La poussée pour modéliser les astéroïdes en tas de décombres s’étend au-delà des écrans d’ordinateur. Les scientifiques calibrent souvent leurs simulations d’impact avec des expériences de laboratoire tirant des projectiles à grande vitesse sur différentes cibles, comme James Walker l’a fait au Southwest Research Institute pendant plus d’une décennie. Récemment, les équipes de Walkers et de Raducans ont toutes deux construit les premiers astéroïdes de fortune en tas de décombres pour ces tests. Walker a lancé des masses horizontalement sur un panneau de rochers recouvert de ciment et suspendu à un pendule, tandis que Raducan a tiré directement dans une fosse de sable de 7 mètres de large incrustée de miniboulders. Les deux équipes ont des analyses en attente de publication, et une chose est claire : les cibles les plus faibles montrent des explosions beaucoup plus dramatiques dues aux impacts.
Une équipe d’instruments surveillera à quel point la collision réelle correspond aux simulations. Dimanche, DART a déployé un appareil de la taille d’un grille-pain, LICIACube, qui enregistrera la collision et ses conséquences avec deux caméras optiques. Pendant ce temps, les télescopes spatiaux James Webb et Hubble, ainsi que quatre observatoires au sol, surveilleront à tour de rôle le point de lumière. Si Dimorphos est un tas de gravats faible et que son panache d’éjectas est aussi important que le prédit Raducan, Thomas pense que les observatoires devraient être capables de le voir s’allumer quelques heures après le crash.
Ce nuage final va vraiment nous en dire beaucoup sur les propriétés physiques réelles de la cible, dit Thomas. Il ne faudra pas beaucoup de temps à Dimorphos pour nous donner les réponses ; ça va nous prendre plus de temps pour comprendre ce qu’il disait.
Cependant, l’image complète ne sera pas visible avant 4 ans, lorsque la mission Hera de l’Agence spatiale européenne arrivera pour étudier la surface de Dimorphoss et mesurer sa masse. Cela aidera à diagnostiquer la structure interne des astéroïdes et facilitera les futures missions de défense planétaire. En cas de véritable menace d’astéroïde, le but est de frapper le corps juste assez fort pour le détourner mais pas trop fort pour le vaporiser et envoyer une grêle de petits fragments de roche vers la Terre.

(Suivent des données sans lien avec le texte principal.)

(** * pmtiles-demo: the format-normalisation pipeline of [app/main.py]

    A shallow embedding of [safe_name], [run], [ogrinfo_bounds] (with its
    inner [find_extent]), the three conversion helpers, [ensure_pmtiles]
    and the request handler [create_bundle], together with the properties
    the design document states about them.

    Python [str] values are sequences of Unicode code points, external
    effects (sub-processes, file system, object storage, catalogue) are
    answered by an environment that threads its own state, and Python
    exceptions are an explicit [Raise] outcome. *)

From Stdlib Require Import String Ascii.
From Stdlib Require Import List NArith ZArith Bool Lia.
From Stdlib Require Import Floats.
Import ListNotations.

Set Implicit Arguments.

(** ** Python strings *)

Module PyStr.

(** A [str] is a list of code points. *)
Definition pystr := list N.

Definition lit (s : string) : pystr :=
  map N_of_ascii (list_ascii_of_string s).

Fixpoint eqb (a b : pystr) : bool :=
  match a, b with
  | [], [] => true
  | x :: a', y :: b' => (x =? y)%N && eqb a' b'
  | _, _ => false
  end.

Definition in_range (lo hi c : N) : bool := ((lo <=? c) && (c <=? hi))%N.

(** [str.isspace] for one code point; [str.strip()] and the regular
    expression class [\s] on [str] patterns both use this table. *)
Definition isspace (c : N) : bool :=
  in_range 9 13 c || in_range 28 32 c || (c =? 133)%N || (c =? 160)%N
  || (c =? 5760)%N || in_range 8192 8202 c || (c =? 8232)%N
  || (c =? 8233)%N || (c =? 8239)%N || (c =? 8287)%N || (c =? 12288)%N.

(** Membership in the class [[a-zA-Z0-9._-]]. *)
Definition allowed (c : N) : bool :=
  in_range 97 122 c || in_range 65 90 c || in_range 48 57 c
  || (c =? 46)%N || (c =? 95)%N || (c =? 45)%N.

Definition hyphen : N := 45.
Definition dot : N := 46.

Fixpoint lstrip (s : pystr) : pystr :=
  match s with
  | [] => []
  | c :: s' => if isspace c then lstrip s' else s
  end.

Definition rstrip (s : pystr) : pystr := rev (lstrip (rev s)).

(** [s.strip()] *)
Definition strip (s : pystr) : pystr := rstrip (lstrip s).

(** [re.sub(r"\s+", "-", s)]: every maximal run of white space becomes one
    hyphen.  [in_run] tells that the previous code point was white space. *)
Fixpoint sub_ws (in_run : bool) (s : pystr) : pystr :=
  match s with
  | [] => []
  | c :: s' =>
      if isspace c
      then (if in_run then sub_ws true s' else hyphen :: sub_ws true s')
      else c :: sub_ws false s'
  end.

(** [re.sub(r"[^a-zA-Z0-9._-]+", "", s)]: every code point outside the
    class is deleted. *)
Definition sub_disallowed (s : pystr) : pystr := filter allowed s.

(** [str.lower()] on the ASCII range.  The file names whose suffix is
    lowered are outputs of [safe_name] (see [create_bundle]), which
    contain no code point above 127. *)
Definition lower_char (c : N) : N :=
  if in_range 65 90 c then (c + 32)%N else c.

Definition lower (s : pystr) : pystr := map lower_char s.

(** [s.rfind(".")], [None] standing for -1. *)
Fixpoint rfind (c : N) (s : pystr) : option nat :=
  match s with
  | [] => None
  | x :: s' =>
      match rfind c s' with
      | Some i => Some (S i)
      | None => if (x =? c)%N then Some 0 else None
      end
  end.

(** [s.endswith(t)] *)
Definition endswith (s t : pystr) : bool :=
  eqb (skipn (length s - length t) s) t && (length t <=? length s).

End PyStr.
Import PyStr.

(** ** [safe_name] *)

Definition safe_name (s : pystr) : pystr :=
  let s := strip s in
  let s := sub_ws false s in
  let s := sub_disallowed s in
  match s with
  | [] => lit "bundle"
  | _ :: _ => firstn 120 s
  end.

(** The pattern [^[A-Za-z0-9._-]{1,120}$] of the design document. *)
Definition matches_token (s : pystr) : bool :=
  forallb allowed s && (1 <=? length s) && (length s <=? 120).


(** ** Paths *)

Module PyPath.

(** A [pathlib.Path], as its [parts]. *)
Definition Path := list pystr.

(** [PurePath.name]: the final component. *)
Definition name (p : Path) : pystr := last p [].

(** [PurePath.suffix]: with [i = name.rfind(".")], the slice [name[i:]]
    when [0 < i < len(name) - 1], the empty string otherwise.  (Python
    3.14 gives ["."] instead of [""] for a name that ends in a dot; neither
    is one of the extensions [ensure_pmtiles] tests for.) *)
Definition suffix (p : Path) : pystr :=
  let n := name p in
  match rfind dot n with
  | Some i => if (0 <? i) && (i <? length n - 1) then skipn i n else []
  | None => []
  end.

(** [p / s] for a segment [s] without a separator (the segments joined in
    [main.py] are literals, [safe_name] outputs and a UUID): an empty
    segment and ["."] are dropped by pathlib. *)
Definition joinpath (p : Path) (s : pystr) : Path :=
  if eqb s [] || eqb s (lit ".") then p else p ++ [s].

(** [str(p)] *)
Fixpoint join_parts (p : Path) : pystr :=
  match p with
  | [] => []
  | [c] => c
  | c :: p' => c ++ lit "/" ++ join_parts p'
  end.

Definition path_str (p : Path) : pystr :=
  match p with
  | [] => lit "."
  | c :: p' => if eqb c (lit "/") then c ++ join_parts p' else join_parts p
  end.

(** [q] lies strictly below the directory [d]. *)
Fixpoint is_under (d q : Path) : bool :=
  match d, q with
  | [], _ :: _ => true
  | c :: d', c' :: q' => eqb c c' && is_under d' q'
  | _, _ => false
  end.

End PyPath.
Import PyPath.

Infix "//" := joinpath (at level 40, left associativity).

(** ** JSON values, as [json.loads] builds them *)

#[warnings="-register-all"]
Inductive json :=
| JNull
| JBool (b : bool)
| JInt (z : Z)
| JFloat (f : float)
| JStr (s : pystr)
| JList (items : list json)
| JDict (kv : list (pystr * json)).   (* in insertion order *)

(** [d[k]] when [k in d] *)
Fixpoint dict_get (k : pystr) (kv : list (pystr * json)) : option json :=
  match kv with
  | [] => None
  | (k', v) :: kv' => if eqb k k' then Some v else dict_get k kv'
  end.

(** ** Exceptions and results *)

(** The text of an exception.  [CommandFailed cmd out err] is the f-string
    [f"Command failed: {cmd}\nSTDOUT:\n{p.stdout}\nSTDERR:\n{p.stderr}"]
    of [run], kept with its three interpolated values apart. *)
Inductive message :=
| Text (s : pystr)
| CommandFailed (cmd : list pystr) (stdout stderr : pystr).

Inductive exn :=
| RuntimeError (m : message)
| RecursionError (m : pystr)          (* a subclass of [RuntimeError] *)
| HTTPException (status_code : Z) (detail : message)
| OSError (m : pystr)
| JSONDecodeError
| TypeError
| ValueError
| UnicodeDecodeError                  (* a subclass of [ValueError] *)
| OverflowError
| S3UploadFailedError (m : pystr)
| DatabaseError (m : pystr).

(** [isinstance(e, RuntimeError)] *)
Definition is_RuntimeError (e : exn) : bool :=
  match e with
  | RuntimeError _ | RecursionError _ => true
  | _ => false
  end.

(** [isinstance(e, Exception)]: every class above derives from it. *)
Definition is_Exception (e : exn) : bool := true.

(** [str(e)] *)
Definition exn_str (e : exn) : message :=
  match e with
  | RuntimeError m => m
  | HTTPException _ d => d
  | RecursionError m | OSError m | S3UploadFailedError m | DatabaseError m =>
      Text m
  | JSONDecodeError => Text (lit "JSONDecodeError")
  | TypeError => Text (lit "TypeError")
  | ValueError => Text (lit "ValueError")
  | UnicodeDecodeError => Text (lit "UnicodeDecodeError")
  | OverflowError => Text (lit "OverflowError")
  end.

Inductive result (A : Type) :=
| Return (a : A)
| Raise (e : exn).
Arguments Raise {A} e.

(** ** The environment *)

(** How a process that was started ended, as [subprocess.run] with
    [text=True] sees it: it exited and its two streams were decoded into
    the [CompletedProcess], or it exited and a stream is not valid text in
    the locale's encoding, and [subprocess.run] raises [UnicodeDecodeError]
    whatever the exit status was. *)
Inductive completed :=
| Exited (returncode : Z) (stdout stderr : pystr)
| Undecodable (returncode : Z).

(** How [shutil.rmtree] can end: the tree is gone; an [OSError] on the
    way, the only class [ignore_errors] covers; or an error that is no
    [OSError], which no flag swallows -- the removal recurses once per
    directory level and raises [RecursionError] on a tree deeper than the
    interpreter's recursion limit. *)
Inductive removal :=
| Removed
| RemovalFailed (m : pystr)
| RemovalAborted (m : pystr).

(** How a recursive walk ([Path.rglob]) can break off: [RecursionError] on
    a tree deeper than the recursion limit, or an [OSError] that the walk
    does not swallow, from scanning a directory or from the [is_file()] of
    an entry. *)
Inductive walk_failure :=
| TooDeep (m : pystr)
| Unreadable (m : pystr).

Definition walk_exn (f : walk_failure) : exn :=
  match f with
  | TooDeep m => RecursionError m
  | Unreadable m => OSError m
  end.

Definition bounds := list float.

(** An uploaded file ([UploadFile]). *)
Record upload := {
  filename : option pystr;
  content_type : option pystr;
  content : list N
}.

(** A row of the [bundles] table (without [created_at]). *)
Record row := {
  row_id : pystr;
  row_name : pystr;
  row_description : pystr;
  row_bounds : option bounds;
  row_source_key : pystr;
  row_pmtiles_key : pystr
}.

(** What a run did to the outside, in order. *)
Inductive event :=
| ESpawn (cmd : list pystr) (r : completed + pystr)
| EMkdir (p : Path) (r : option pystr)
| EWrite (p : Path) (r : option pystr)
| ES3Put (p : Path) (key : pystr) (ctype : option pystr) (r : option pystr)
| EDbInsert (rw : row) (r : option pystr)
| ERmtree (p : Path) (r : removal).

(** The collaborators of the pipeline.  Each operation answers from the
    current state of the world and gives the next one; [inr]/[Some] carry
    the text of the error the operation raises. *)
Class Env := {
  World : Type;
  (** [subprocess.run(cmd, stdout=PIPE, stderr=PIPE, text=True)];
      [inr] when the program cannot be started ([OSError]) *)
  subprocess_run : list pystr -> World -> (completed + pystr) * World;
  (** [json.loads], [None] for [JSONDecodeError] *)
  json_loads : pystr -> option json;
  (** [float(s)] on a [str], [None] for [ValueError] *)
  float_of_str : pystr -> option float;
  (** [Path.mkdir], the flag is [parents] *)
  mkdir : Path -> bool -> World -> option pystr * World;
  (** the entries a recursive walk below a directory yields, in the order
      it yields them, each with its [is_file()] *)
  walk : Path -> World -> list (Path * bool);
  (** whether the walk [rglob(pattern)] below a directory breaks off:
      [Some (n, f)] when it raises [f] once it has passed [n] entries.  The
      walk is a generator: a caller that stops at an earlier entry never
      meets the error.  The two walks of one tree need not break off at
      the same entry: the walk consumed through a generator expression
      runs one frame deeper *)
  walk_breaks : pystr -> Path -> World -> option (nat * walk_failure);
  (** writing the upload, chunk by chunk, to a path *)
  write_upload : Path -> upload -> World -> option pystr * World;
  (** [s3.upload_file(path, S3_BUCKET, key, ExtraArgs=...)] *)
  s3_upload_file : Path -> pystr -> option pystr -> World -> option pystr * World;
  (** the [INSERT INTO bundles] statement and its commit *)
  db_insert : row -> World -> option pystr * World;
  (** removing a tree *)
  rmtree : Path -> World -> removal * World;
  (** [str(uuid.uuid4())] *)
  uuid4 : World -> pystr * World
}.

Confirmer que Dimorphos a une structure en tas de gravats éclairerait également une question plus vaste : comment le système solaire a pris forme pour la première fois. Comprendre ce que ces petits corps ont traversé nous aide à comprendre comment les systèmes planétaires se sont formés, dit Brisset. Ce sont les restes de ce processus.
Pour l’instant, cependant, les scientifiques doivent attendre avec impatience que DART approche de sa cible, en espérant que leur travail de préparation sera la clé pour percer ses secrets.